◆ AVAILABLE DATA ◆
(* ===== verification/Dns.v ===== *)
(** * Name resolution: ijdns.c *)

From S2P Require Import Prelude State Runtime Logic Promise Worlds Address.

(** One element of the list getaddrinfo returns. *)
Record addrinfo := mkAddrInfo {
  ai_addrlen : Z;
  ai_addr : sockaddr;
  ai_socktype : Z;
  ai_protocol : Z;
  ai_canonname : option bytes
}.

Definition addrinfo_item (ai : addrinfo) : M JSValue :=
  item ← JS_NewObjectProto ;
  a ← ijAddr2Obj (ai_addr ai) ;
  JS_DefinePropertyValueStr item "addr" a ;;
  JS_DefinePropertyValueStr item "socktype" (JS_NewInt32 (ai_socktype ai)) ;;
  JS_DefinePropertyValueStr item "protocol" (JS_NewInt32 (ai_protocol ai)) ;;
  c ← (match ai_canonname ai with Some s => JS_NewString s | None => mret JS_UNDEFINED end) ;
  JS_DefinePropertyValueStr item "canonname" c ;;
  mret item.

Fixpoint addrinfo_items (obj : JSValue) (l : list addrinfo) : M unit :=
  match l with
  | [] => mret tt
  | ai :: l' =>
      if ai_addrlen ai =? 0 then addrinfo_items obj l'
      else
        item ← addrinfo_item ai ;
        JS_DefinePropertyValueUint32 obj item ;;
        addrinfo_items obj l'
  end.

Definition ijAddrInfo2Obj (ai : list addrinfo) : M JSValue :=
  obj ← JS_NewArray ;
  addrinfo_items obj ai ;;
  mret obj.

(** The hints of a request. *)
Record hints := mkHints { hi_family : Z; hi_socktype : Z; hi_protocol : Z; hi_flags : Z }.

(** [if (!JS_IsUndefined(v)) JS_ToInt32(ctx, &field, v)]: a failed conversion leaves 0 in the field. *)
Definition int_prop (obj : JSValue) (name : string) (old : Z) : M Z :=
  v ← JS_GetPropertyStr obj name ;
  r ← (if JS_IsUndefined v then mret old
       else o ← JS_ToInt32 v ; mret (default 0 o)) ;
  JS_FreeValue v ;;
  mret r.

Definition ijObj2AddrInfo (obj : JSValue) (h : hints) : M hints :=
  family ← int_prop obj "family" (hi_family h) ;
  socktype ← int_prop obj "socktype" (hi_socktype h) ;
  protocol ← int_prop obj "protocol" (hi_protocol h) ;
  flags ← int_prop obj "flags" (hi_flags h) ;
  mret (mkHints family socktype protocol flags).

Definition get_gr (p : addr) : M IJJSReq :=
  c ← load p ; match c with CGetAddrInfoReq r => mret r | _ => fail TypeConfusion end.

Definition uvGetAddrInfoCb (req : addr) (status : Z) (res : list addrinfo) : M unit :=
  r ← get_gr req ;
  p ← CHECK_NOT_NULL (rq_data r) ;
  arg ← (if negb (status =? 0) then ijNewError status else ijAddrInfo2Obj res) ;
  ijSettlePromise (Place p FResult) (negb (status =? 0)) [arg] ;;
  log "uv_freeaddrinfo" [] ;;
  js_free p.

Definition ijDnsGetAddrInfo (this : JSValue) (argv : list JSValue) : M JSValue :=
  a0 ← arg_at argv 0 ;
  node ← JS_ToCString a0 ;
  match node with
  | None => mret JS_EXCEPTION
  | Some (np, node) =>
      gr ← js_malloc (CGetAddrInfoReq (mkReq None None None)) ;
      match gr with
      | None => mret JS_EXCEPTION
      | Some gr =>
          store gr (CGetAddrInfoReq (mkReq None (Some gr) None)) ;;
          opts ← arg_at argv 1 ;
          isobj ← JS_IsObject opts ;
          '(h, service) ← (if (isobj : bool) then
              h ← ijObj2AddrInfo opts (mkHints 0 0 0 0) ;
              js_service ← JS_GetPropertyStr opts "service" ;
              s ← (if JS_IsUndefined js_service then mret None else JS_ToCString js_service) ;
              JS_FreeValue js_service ;;
              mret (h, s)
            else mret (mkHints 0 0 0 0, None)) ;
          r ← ask "uv_getaddrinfo" [AP gr; AB node; AB (match service with Some (_, s) => s | None => [] end);
                AZ (hi_family h); AZ (hi_socktype h); AZ (hi_protocol h); AZ (hi_flags h)] ;
          if negb (r =? 0) then
            js_free gr ;;
            ijThrowErrno r
          else ijInitPromise (Place gr FResult)
      end
  end.

(** ** The result list *)

(** A fresh array [a] with elements [es], all the rest as before. *)
Definition built_array (w w' : World) (a : addr) (es : list JSValue) : Prop :=
  w_cell w !! a = None ∧ gives w w' [a] ∧ w_cell w' !! a = Some (BArray es).

Lemma wp_addrinfo_item ai (Q : JSValue → World → Prop) w :
  (∀ v w', gives w w' (ref_of v) → Q v w') → wp (addrinfo_item ai) Q w.
Proof.
  intros HQ. unfold addrinfo_item. wp_step. apply wp_build_object. intros a w1 (Ha & Hg1 & Hc1). wp_step.
  assert (Hk : ∀ v w2, gives w1 w2 (ref_of v) →
    wp (JS_DefinePropertyValueStr (JS_REF a) "addr" v ;;
        JS_DefinePropertyValueStr (JS_REF a) "socktype" (JS_NewInt32 (ai_socktype ai)) ;;
        JS_DefinePropertyValueStr (JS_REF a) "protocol" (JS_NewInt32 (ai_protocol ai)) ;;
        c ← (match ai_canonname ai with Some s => JS_NewString s | None => mret JS_UNDEFINED end) ;
        JS_DefinePropertyValueStr (JS_REF a) "canonname" c ;; mret (JS_REF a)) Q w2).
  { intros v w2 Hg2. pose proof (gives_trans _ _ _ _ _ Hg1 Hg2) as Hg12.
    wp_step. eapply wp_build_val; [done|exact Hg12|by apply (gives_cell _ _ _ Hg2)|]. intros w3 B3 _.
    wp_step. eapply wp_build_imm; [done|done|]. intros w4 B4 _.
    wp_step. eapply wp_build_imm; [done|done|]. intros w5 B5 _.
    destruct (ai_canonname ai).
    - eapply wp_build_new; [done|]. intros s w6 (_ & Hg & _) _ _ _. wp_step. by apply HQ.
    - wp_step. wp_step. wp_step. eapply wp_build_imm; [done|done|]. intros w6 (_ & Hg & _) _. wp_step. by apply HQ. }
  apply wp_ijAddr2Obj.
  - intros b ip w2 (_ & Hg2 & _) _. by apply Hk.
  - intros f Hf. apply Hk. by apply gives_quiet.
Qed.

(** The elements with an address. *)
Definition usable (l : list addrinfo) : list addrinfo := filter (λ ai, (ai_addrlen ai =? 0) = false) l.

Lemma wp_addrinfo_items a l es (Q : unit → World → Prop) w w' :
  built_array w w' a es →
  (∀ w'' es', built_array w w'' a (es ++ es') → length es' = length (usable l) → Q tt w'') →
  wp (addrinfo_items (JS_REF a) l) Q w'.
Proof.
  revert es w'; induction l as [|ai l IH]; intros es w' HB HQ; simpl.
  { wp_step. apply (HQ _ []); [by rewrite app_nil_r|done]. }
  unfold usable in *. rewrite filter_cons in HQ. destruct (ai_addrlen ai =? 0) eqn:E.
  { eapply IH; [done|]. intros w'' es' HB' Hl. by apply (HQ _ es'). }
  destruct HB as (Ha & Hg & Hc). wp_step. apply wp_addrinfo_item. intros v w1 Hg1.
  pose proof (gives_trans _ _ _ _ _ Hg Hg1) as Hg2. pose proof (gives_holds _ _ _ Hg2) as Hh.
  wp_step. unfold JS_DefinePropertyValueUint32. wp_step. apply wp_FreeValue.
  { intros x. specialize (Hh x). rewrite cnt_app in Hh. pose proof (cnt_nonneg x [a]). lia. }
  wp_step. eapply (IH (es ++ [v])).
  - split_and!; [done| |].
    + apply gives_update_new; [done|]. destruct Hg2 as [E1 M1 R1 C1 H1].
      split; rewrite ?env_drop_ref, ?mem_drop_ref, ?cell_drop_ref; try done.
      * intros x. rewrite rc_drop_ref, R1, cnt_app. lia.
      * intros x. specialize (Hh x). rewrite cnt_app in Hh. rewrite rc_drop_ref.
        pose proof (cnt_nonneg x (ref_of v)). pose proof (cnt_nonneg x [a]). lia.
    + world_simpl. rewrite lookup_alter_eq, (gives_cell _ _ _ Hg1 _ _ Hc). done.
  - intros w'' es' HB' Hl. rewrite <- app_assoc in HB'. apply (HQ _ (v :: es')); [done|].
    rewrite decide_True by done. simpl. by rewrite Hl.
Qed.

(** ** The callback *)

Definition resolved_list (n : nat) (v : JSValue) (w : World) : Prop :=
  ∃ a es, v = JS_REF a ∧ w_cell w !! a = Some (BArray es) ∧ length es = n.

Lemma resolved_list_settled n v w w' pa st x :
  w_cell w !! pa = Some (BPromise st) → w_cell w' = <[pa := x]> (w_cell w) →
  resolved_list n v w → resolved_list n v w'.
Proof.
  intros Hpa Hc (a & es & -> & Ha & Hl). exists a, es. by rewrite Hc, lookup_insert_ne by congruence.
Qed.

Lemma wp_dns_arg status res (Q : JSValue → World → Prop) w :
  (∀ v w', gives w w' (ref_of v) →
     (if status =? 0 then resolved_list (length (usable res)) v w' else error_value status v w') → Q v w') →
  wp (if negb (status =? 0) then ijNewError status else ijAddrInfo2Obj res) Q w.
Proof.
  intros HQ. destruct (status =? 0) eqn:E; cbn [negb].
  - unfold ijAddrInfo2Obj, JS_NewArray. wp_step. apply wp_js_new. intros a Ha Ra. wp_step.
    eapply (wp_addrinfo_items a res [] _ w).
    { split_and!; [done|by apply gives_new_cell|]. world_simpl. apply lookup_insert_eq. }
    intros w2 es (_ & Hg & Hc) Hl. wp_step. apply HQ; [done|]. by exists a, es.
  - eapply wp_giving; [apply giving_ijNewError|]. intros v w' Hg Hv. by apply HQ.
Qed.

Lemma dns_cb_spec w q r pr pa status res :
  safe w → w_mem w !! q = Some (ByJs, CGetAddrInfoReq r) → rq_data r = Some q → rq_result r = Some pr →
  pending_at w pr pa →
  wp (uvGetAddrInfoCb q status res) (λ _ w', balanced w w' [] ∧ w_mem w' = delete q (w_mem w) ∧
    ∃ v, w_cell w' !! pa = Some (BPromise (if status =? 0 then Fulfilled v else Rejected v)) ∧
      if status =? 0 then resolved_list (length (usable res)) v w' else error_value status v w') w.
Proof.
  intros Hs Hq Hd Hres Hp. unfold uvGetAddrInfoCb, get_gr. wp_step. wp_step. eapply wp_load; [done|].
  cbv iota. do 2 wp_step. rewrite Hd. do 2 wp_step. apply wp_dns_arg. intros v w1 [E1 M1 R1 C1 H1] Hv.
  assert (Hown : ∀ a, cnt a (own_promise pr) ≤ rc w a).
  { intros a. specialize (Hs a). pose proof (owned_lookup _ a _ _ _ Hq) as Ho. simpl in Ho. rewrite Hres in Ho.
    simpl in Ho. lia. }
  wp_step. eapply (wp_ijSettlePromise (Place q FResult) _ [v] ByJs (CGetAddrInfoReq r) pr pa);
    [by rewrite M1|done|by eapply pending_kept| |].
  { intros a. specialize (Hown a). rewrite R1. world_simpl. count_facts a. lia. }
  intros w2 [E2 M2 R2 C2]. specialize (M2 ByJs (CGetAddrInfoReq r)). rewrite M1 in M2. specialize (M2 Hq).
  cbn [pl_block pl_field] in M2. wp_steps. eapply wp_c_free; [world_simpl; apply lookup_insert_eq|done|]. split_and!.
  - intros a. unfold excess. world_simpl. rewrite delete_insert_eq. erewrite owned_delete by done.
    cbn [own]. rewrite Hres. simpl own_promise_opt. lia.
  - world_simpl. by rewrite delete_insert_eq.
  - exists v. assert (Hpa : w_cell w1 !! pa = Some (BPromise Pending)) by apply C1, Hp.
    destruct (status =? 0) eqn:E; cbn [negb] in C2.
    + split; [world_simpl; by rewrite lookup_insert_eq|]. by apply (resolved_list_settled _ _ _ _ _ _ _ Hpa C2).
    + split; [world_simpl; by rewrite lookup_insert_eq|]. by apply (error_value_settled _ _ _ _ _ _ _ Hpa C2).
Qed.

(** A query in flight at 12. *)
Definition dns_request : IJJSReq := mkReq None (Some 12%positive) (Some promise1).
Definition dns_world : World := world_with 0 ∅ ∅ {[ 12%positive := (ByJs, CGetAddrInfoReq dns_request) ]}.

◆ TASK GOAL ◆
From the data above, reproduce word for word the lines running from the line with "wp_step. eapply wp_build_imm; [done|done|]. intros w4" to the line with "Hh. rewrite rc_drop_ref.", ends included.

◆ EXPECTED ANSWER ◆
    wp_step. eapply wp_build_imm; [done|done|]. intros w4 B4 _.
    wp_step. eapply wp_build_imm; [done|done|]. intros w5 B5 _.
    destruct (ai_canonname ai).
    - eapply wp_build_new; [done|]. intros s w6 (_ & Hg & _) _ _ _. wp_step. by apply HQ.
    - wp_step. wp_step. wp_step. eapply wp_build_imm; [done|done|]. intros w6 (_ & Hg & _) _. wp_step. by apply HQ. }
  apply wp_ijAddr2Obj.
  - intros b ip w2 (_ & Hg2 & _) _. by apply Hk.
  - intros f Hf. apply Hk. by apply gives_quiet.
Qed.

(** The elements with an address. *)
Definition usable (l : list addrinfo) : list addrinfo := filter (λ ai, (ai_addrlen ai =? 0) = false) l.

Lemma wp_addrinfo_items a l es (Q : unit → World → Prop) w w' :
  built_array w w' a es →
  (∀ w'' es', built_array w w'' a (es ++ es') → length es' = length (usable l) → Q tt w'') →
  wp (addrinfo_items (JS_REF a) l) Q w'.
Proof.
  revert es w'; induction l as [|ai l IH]; intros es w' HB HQ; simpl.
  { wp_step. apply (HQ _ []); [by rewrite app_nil_r|done]. }
  unfold usable in *. rewrite filter_cons in HQ. destruct (ai_addrlen ai =? 0) eqn:E.
  { eapply IH; [done|]. intros w'' es' HB' Hl. by apply (HQ _ es'). }
  destruct HB as (Ha & Hg & Hc). wp_step. apply wp_addrinfo_item. intros v w1 Hg1.
  pose proof (gives_trans _ _ _ _ _ Hg Hg1) as Hg2. pose proof (gives_holds _ _ _ Hg2) as Hh.
  wp_step. unfold JS_DefinePropertyValueUint32. wp_step. apply wp_FreeValue.
  { intros x. specialize (Hh x). rewrite cnt_app in Hh. pose proof (cnt_nonneg x [a]). lia. }
  wp_step. eapply (IH (es ++ [v])).
  - split_and!; [done| |].
    + apply gives_update_new; [done|]. destruct Hg2 as [E1 M1 R1 C1 H1].
      split; rewrite ?env_drop_ref, ?mem_drop_ref, ?cell_drop_ref; try done.
      * intros x. rewrite rc_drop_ref, R1, cnt_app. lia.
      * intros x. specialize (Hh x). rewrite cnt_app in Hh. rewrite rc_drop_ref.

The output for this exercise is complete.